Committee Member Profile—John Jagar
As
a 12-year-old growing up in Charleston, South Carolina, one of the last things
John Jagar wanted to do was to learn to ride horses.
"When my mother said I needed to take lessons for six months because riding horses was something I should know how to do, I fought her all the way," says Jagar, 46, a veterinarian in Millbrook, New York, and a member of the Zweig Committee for three years. "But then those six months turned into six years. I swallowed the hook and was caught."
Through his teens, Jagar showed hunters. "I was fortunate, however, to ride a very crummy horse," he laughs.
Huh?
"I consider it fortunate because during a show in high school, Ellen Gleason, formerly of Rochester, New York, saw me and said I rode too well to ride something so terrible. So why didn't I come to her farm and ride her horses?"

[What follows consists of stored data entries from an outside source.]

(* ===== verification/Routes.v ===== *)
(** * Routes

    api/src/api/http/routes.rs, the table of the API: methods, paths and handlers,
    with the layers around them (which origins may read an answer, and the guard of
    the customer tenant); the two policies for origins of keycast/src/main.rs; and
    the discovery document.  axum's router is a parameter: it is built by the
    operations of the source, its endpoints are those that were added, and it
    dispatches a request to an endpoint that matches it.  Handlers are named.
    Paths are those below /api, where the router is nested. *)
From S2P Require Import Prelude RustStr External Instances Database Tokens OAuthRepo Users Tenant Server.

Inductive method : Type := GET | POST | PUT | DELETE.
#[export] Instance method_eq_dec : EqDecision method.
Proof. solve_decision. Defined.
Inductive cors_policy : Type := AuthCors | PublicCors.
#[export] Instance cors_policy_eq_dec : EqDecision cors_policy.
Proof. solve_decision. Defined.
Inductive route_layer : Type := Cors (c : cors_policy) | TenantGuard.
#[export] Instance route_layer_eq_dec : EqDecision route_layer.
Proof. solve_decision. Defined.
(** The outermost layer comes first. *)
Record endpoint : Type := { ep_method : method; ep_path : string; ep_handler : string; ep_layers : list route_layer }.
#[export] Instance endpoint_eq_dec : EqDecision endpoint.
Proof. solve_decision. Defined.
Definition add_layer (l : route_layer) (e : endpoint) : endpoint :=
  {| ep_method := ep_method e; ep_path := ep_path e; ep_handler := ep_handler e; ep_layers := l :: ep_layers e |}.

(** ** Patterns of paths

    A segment that starts with a colon is any text that is not empty, one that
    starts with an asterisk any rest that is not empty. *)
Definition is_wild (p : string) : bool := starts_with "*" p.
Definition is_param (p : string) : bool := starts_with ":" p.
Definition segment_match (p s : string) : bool := if is_param p then negb (bool_decide (s = "")) else bool_decide (s = p).
Fixpoint segments_match (ps ss : list string) : bool :=
  match ps, ss with
  | [], [] => true
  | p :: ps', s :: ss' => if is_wild p then negb (bool_decide (join "/" ss = "")) else segment_match p s && segments_match ps' ss'
  | _, _ => false
  end.
Definition path_match (pattern path : string) : bool := segments_match (split "/" pattern) (split "/" path).
Definition serves (e : endpoint) (m : method) (path : string) : bool := bool_decide (ep_method e = m) && path_match (ep_path e) path.

(** ** axum *)
Class Axum := {
  Router : Type;
  router_new : Router;
  route : string -> list (method * string) -> Router -> Router;
  layer : route_layer -> Router -> Router;
  merge : Router -> Router -> Router;
  fallback : string -> Router -> Router;
  endpoints : Router -> list endpoint;
  dispatch : Router -> method -> string -> option endpoint;
}.
(** A layer goes around the routes that are there; a path that one pattern
    matches reaches the endpoint of its method. *)
Class AxumLaws `{Axum} : Prop := {
  endpoints_new : endpoints router_new = [];
  endpoints_route p hs r : endpoints (route p hs r) =
    endpoints r ++ map (fun '(m, h) => {| ep_method := m; ep_path := p; ep_handler := h; ep_layers := [] |}) hs;
  endpoints_layer l r : endpoints (layer l r) = map (add_layer l) (endpoints r);
  endpoints_merge a r : endpoints (merge a r) = endpoints r ++ endpoints a;
  endpoints_fallback h r : endpoints (fallback h r) = endpoints r;
  dispatch_serves r m path e : dispatch r m path = Some e -> e ∈ endpoints r /\ serves e m path = true;
  dispatch_finds r m path e :
    e ∈ endpoints r -> serves e m path = true ->
    (forall e', e' ∈ endpoints r -> path_match (ep_path e') path = true -> ep_path e' = ep_path e) -> is_Some (dispatch r m path);
}.
Notation "r |> f" := (f r) (at level 50, left associativity, only parsing) : keycast_scope.

Section routes.
Context `{HA : Axum}.

Definition first_party_routes : Router :=
  router_new
  |> route "/auth/register" [(POST, "auth::register")]
  |> route "/auth/login" [(POST, "auth::login")]
  |> route "/oauth/login" [(POST, "oauth::oauth_login")]
  |> route "/oauth/register" [(POST, "oauth::oauth_register")]
  |> layer (Cors AuthCors).
Definition logout_route : Router :=
  router_new
  |> route "/auth/logout" [(POST, "auth::logout")]
  |> layer (Cors AuthCors).
Definition verify_email_route : Router :=
  router_new
  |> route "/auth/verify-email" [(POST, "auth::verify_email")].
Definition email_routes : Router :=
  router_new
  |> route "/auth/forgot-password" [(POST, "auth::forgot_password")]
  |> route "/auth/reset-password" [(POST, "auth::reset_password")]
  |> route "/auth/resend-verification" [(POST, "auth::resend_verification")].
Definition magic_link_routes : Router :=
  router_new
  |> route "/auth/magic-link" [(POST, "magic_link::request_magic_link")]
  |> route "/auth/magic-link/verify" [(POST, "magic_link::verify_magic_link")]
  |> route "/customer/account" [(DELETE, "magic_link::delete_customer_account")]
  |> route "/customer/authorizations" [(GET, "magic_link::list_customer_apps")]
  |> route "/customer/authorizations/revoke" [(POST, "magic_link::revoke_customer_app")]
  |> layer (Cors PublicCors).
Definition oauth_routes : Router :=
  router_new
  |> route "/oauth/auth-status" [(GET, "oauth::auth_status")]
  |> route "/oauth/authorize" [(GET, "oauth::authorize_get")]
  |> route "/oauth/authorize" [(POST, "oauth::authorize_post")]
  |> route "/oauth/token" [(POST, "oauth::token")]
  |> route "/oauth/poll" [(GET, "oauth::poll")]
  |> route "/oauth/connect" [(POST, "oauth::connect_post")]
  |> layer (Cors PublicCors).
Definition atproto_oauth_routes : Router :=
  router_new
  |> route "/atproto/oauth/par" [(POST, "atproto_oauth::par")]
  |> route "/atproto/oauth/authorize" [(GET, "atproto_oauth::authorize")]
  |> route "/atproto/oauth/token" [(POST, "atproto_oauth::token")]
  |> layer (Cors PublicCors).
Definition connect_routes : Router :=
  router_new
  |> route "/connect/*nostrconnect" [(GET, "oauth::connect_get")].
Definition signing_routes : Router :=
  router_new
  |> route "/user/sign" [(POST, "auth::sign_event")].
Definition nostr_rpc_routes : Router :=
  router_new
  |> route "/nostr" [(POST, "nostr_rpc::nostr_rpc")].
Definition user_routes : Router :=
  router_new
  |> route "/user/bunker" [(GET, "auth::get_bunker_url")]
  |> route "/user/pubkey" [(GET, "auth::get_pubkey")]
  |> route "/user/account" [(GET, "auth::get_account_status")]
  |> route "/user/profile" [(GET, "auth::get_profile")]
  |> route "/user/atproto/status" [(GET, "atproto::atproto_status")]
  |> route "/user/sessions" [(GET, "auth::list_sessions")]
  |> route "/user/permissions" [(GET, "auth::list_permissions")]
  |> route "/user/sessions/disconnect" [(POST, "auth::disconnect_client")]
  |> route "/user/atproto/enable" [(POST, "atproto::enable_atproto")]
  |> route "/user/atproto/disable" [(POST, "atproto::disable_atproto")]
  |> route "/user/verify-password" [(POST, "auth::verify_password_for_export")]
  |> route "/user/change-password" [(POST, "auth::change_password")]
  |> layer (Cors AuthCors).
Definition internal_service_routes : Router :=
  router_new
  |> route "/internal/atproto/state" [(POST, "atproto::internal_sync_atproto")].
Definition profile_update_routes : Router :=
  router_new
  |> route "/user/profile" [(POST, "auth::update_profile")]
  |> layer (Cors AuthCors).
Definition bunker_routes : Router :=
  router_new
  |> route "/user/bunker/create" [(POST, "auth::create_bunker")]
  |> route "/user/sessions/revoke" [(POST, "auth::revoke_session")]
  |> layer (Cors AuthCors).
Definition account_delete_route : Router :=
  router_new
  |> route "/user/account" [(DELETE, "auth::delete_account")].
Definition key_export_routes : Router :=
  router_new
  |> route "/user/export-key" [(POST, "auth::export_key")]
  |> layer (Cors AuthCors).
Definition change_key_route : Router :=
  router_new
  |> route "/user/change-key" [(POST, "auth::change_key")]
  |> layer (Cors AuthCors).
Definition discovery_route : Router :=
  router_new
  |> route "/.well-known/nostr.json" [(GET, "nostr_discovery_public")].
Definition policy_routes : Router :=
  router_new
  |> route "/policies" [(GET, "policies::list_policies")]
  |> route "/policies/:slug" [(GET, "policies::get_policy")].
Definition headless_routes : Router :=
  router_new
  |> route "/headless/register" [(POST, "headless::headless_register")]
  |> route "/headless/login" [(POST, "headless::headless_login")]
  |> route "/headless/authorize" [(POST, "headless::headless_authorize")].
Definition admin_routes : Router :=
  router_new
  |> route "/admin/status" [(GET, "admin::get_admin_status")]
  |> route "/admin/token" [(GET, "admin::get_admin_token")]
  |> route "/admin/preload-user" [(POST, "admin::preload_user")]
  |> route "/admin/user-token" [(POST, "admin::get_user_token")]
  |> route "/admin/claim-tokens" [(GET, "admin::get_claim_token"); (POST, "admin::create_claim_token")]
  |> route "/admin/claim-tokens/batch" [(POST, "admin::batch_create_claim_tokens")]
  |> route "/admin/claim-tokens/stats" [(GET, "admin::get_claim_token_stats")]
  |> route "/admin/user-lookup" [(GET, "admin::get_user_lookup")]
  |> route "/admin/user-teams" [(GET, "admin::get_user_teams")]
  |> route "/admin/team-lookup" [(GET, "admin::get_team_lookup")]
  |> route "/admin/team-names" [(GET, "admin::get_team_names")]
  |> route "/admin/teams/:id/members" [(GET, "admin::get_team_members")]
  |> route "/admin/authorizations/:id/revoke" [(POST, "admin::revoke_authorization")]
  |> route "/admin/teams/:id/support-access" [(POST, "admin::grant_team_support_access"); (DELETE, "admin::release_team_support_access")]
  |> route "/admin/support-admins" [(GET, "admin::list_support_admins"); (POST, "admin::add_support_admin")]
  |> route "/admin/support-admins/:pubkey" [(DELETE, "admin::remove_support_admin")]
  |> route "/admin/users/:pubkey" [(DELETE, "admin::delete_user")]
  |> route "/admin/customer-origins" [(GET, "admin::list_customer_origins"); (POST, "admin::add_customer_origin"); (DELETE, "admin::remove_customer_origin")]
  |> layer (Cors AuthCors).
Definition claim_routes : Router :=
  router_new
  |> route "/claim" [(GET, "claim::claim_get"); (POST, "claim::claim_post")].
Definition metrics_route : Router :=
  router_new
  |> route "/metrics" [(GET, "metrics::metrics")].
Definition docs_route : Router :=
  router_new
  |> route "/docs/openapi.json" [(GET, "openapi_spec")].
Definition team_routes : Router :=
  router_new
  |> route "/teams" [(GET, "teams::list_teams")]
  |> route "/teams" [(POST, "teams::create_team")]
  |> route "/teams/:id" [(GET, "teams::get_team")]
  |> route "/teams/:id" [(PUT, "teams::update_team")]
  |> route "/teams/:id" [(DELETE, "teams::delete_team")]
  |> route "/teams/:id/users" [(POST, "teams::add_user")]
  |> route "/teams/:id/users/:user_public_key" [(DELETE, "teams::remove_user")]
  |> route "/teams/:id/keys" [(POST, "teams::add_key")]
  |> route "/teams/:id/keys/:pubkey" [(GET, "teams::get_key")]
  |> route "/teams/:id/keys/:pubkey" [(DELETE, "teams::remove_key")]
  |> route "/teams/:id/keys/:pubkey/authorizations" [(POST, "teams::add_authorization")]
  |> route "/teams/:id/keys/:pubkey/authorizations/:auth_id" [(DELETE, "teams::delete_authorization")]
  |> route "/teams/:id/policies" [(POST, "teams::add_policy")]
  |> route "/teams/:id/invite" [(POST, "teams::invite_user")]
  |> route "/teams/:id/invitations" [(GET, "teams::list_invitations")]
  |> route "/teams/:id/invitations/:invitation_id" [(DELETE, "teams::revoke_invitation")].
Definition invitation_preview_route : Router :=
  router_new
  |> route "/invitations/preview" [(GET, "teams::preview_invitation")].
Definition invitation_accept_route : Router :=
  router_new
  |> route "/invitations/accept" [(POST, "teams::accept_invitation")].
Definition api_routes : Router :=
  router_new
  |> merge first_party_routes
  |> merge user_routes
  |> merge internal_service_routes
  |> merge profile_update_routes
  |> merge bunker_routes
  |> merge key_export_routes
  |> merge change_key_route
  |> merge logout_route
  |> merge (account_delete_route |> layer (Cors AuthCors))
  |> merge (verify_email_route |> layer (Cors PublicCors))
  |> merge (email_routes |> layer (Cors PublicCors))
  |> merge magic_link_routes
  |> merge oauth_routes
  |> merge atproto_oauth_routes
  |> merge (connect_routes |> layer (Cors PublicCors))
  |> merge (signing_routes |> layer (Cors PublicCors))
  |> merge (nostr_rpc_routes |> layer (Cors PublicCors))
  |> merge (team_routes |> layer (Cors AuthCors))
  |> merge (invitation_preview_route |> layer (Cors AuthCors))
  |> merge (invitation_accept_route |> layer (Cors AuthCors))
  |> merge (discovery_route |> layer (Cors PublicCors))
  |> merge (policy_routes |> layer (Cors PublicCors))
  |> merge (headless_routes |> layer (Cors PublicCors))
  |> merge admin_routes
  |> merge (claim_routes |> layer (Cors PublicCors))
  |> merge (metrics_route |> layer (Cors PublicCors))
  |> merge (docs_route |> layer (Cors PublicCors))
  |> fallback "api_not_found"
  |> layer TenantGuard.
End routes.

It was on Gleason's trainer's horse farm in Atlanta that Jagar was first drawn to veterinary medicine. Intrigued by the work of her equine veterinarian, he decided that was the field he wanted to pursue.
After his sophomore year at the University of the South in Sewanee, Tennessee, Jagar worked as a groom on Claiborne Farm, which was owned by the family of a classmate. There he met veterinarians Colonel Floyd Sager and Jim Klyza, both alumni of the New York State College of Veterinary Medicine at Cornell.
"After meeting those two men, I decided Cornell was the only veterinary school in the world to go to."
Getting in was no easy task, however, because Cornell was-and still is-a statutory college and primarily accepts New Yorkers. Jagar found a friend, however, in Dr. Sandy Delahunta, then the chair of admissions, who stuck his neck out and got Jagar admitted.
"I've redeemed myself since," Jagar says with a grin. "Although I was the token southerner then, I have since come back to live and practice in New York."
Before doing so, however, Jagar did an internship and residency at Auburn University and received a master's degree in large animal surgery. He returned to New York in 1980 to work as a resident veterinarian on a breeding farm in Ghent. In 1984, he opened a practice with two partners. They located the business-Millbrook Equine Veterinary Clinic, P.C.-in the Hudson Valley, which is the hub of the New York horse breeding industry.
In his free time, Jagar helps his 16-year old daughter, Ashley, prepare for and compete in three-day horse events. His 14-year-old son, Ross, on the other hand, is a "golf nut." With his wife, Suzanne, Jagar owns a thoroughbred broodmare, now with a weanling and a yearling still on the farm, a stallion share, and three dogs: a Labrador to hunt with and two "rug rats"-a terrier and a cocker spaniel, "which is a veterinarian's dream because they have every problem known to dog."
This past summer, Jagar volunteered as one of 60 veterinarians working at the Olympics. "I was assigned to fences 4, 19, and 20, and truthfully, there were very few veterinary problems. But we had a great time there for two weeks."
Jagar says he is elated to be a member of the Zweig Committee.
"This committee has been the best I have ever served on. It's a great bunch of people doing a very worthwhile thing. It allows me to read research proposals that are on the cutting edge of veterinary medicine. It gives me a chance to know what's going on and to provide some input to ensure there will be some practical end result from the research that will benefit horsemen."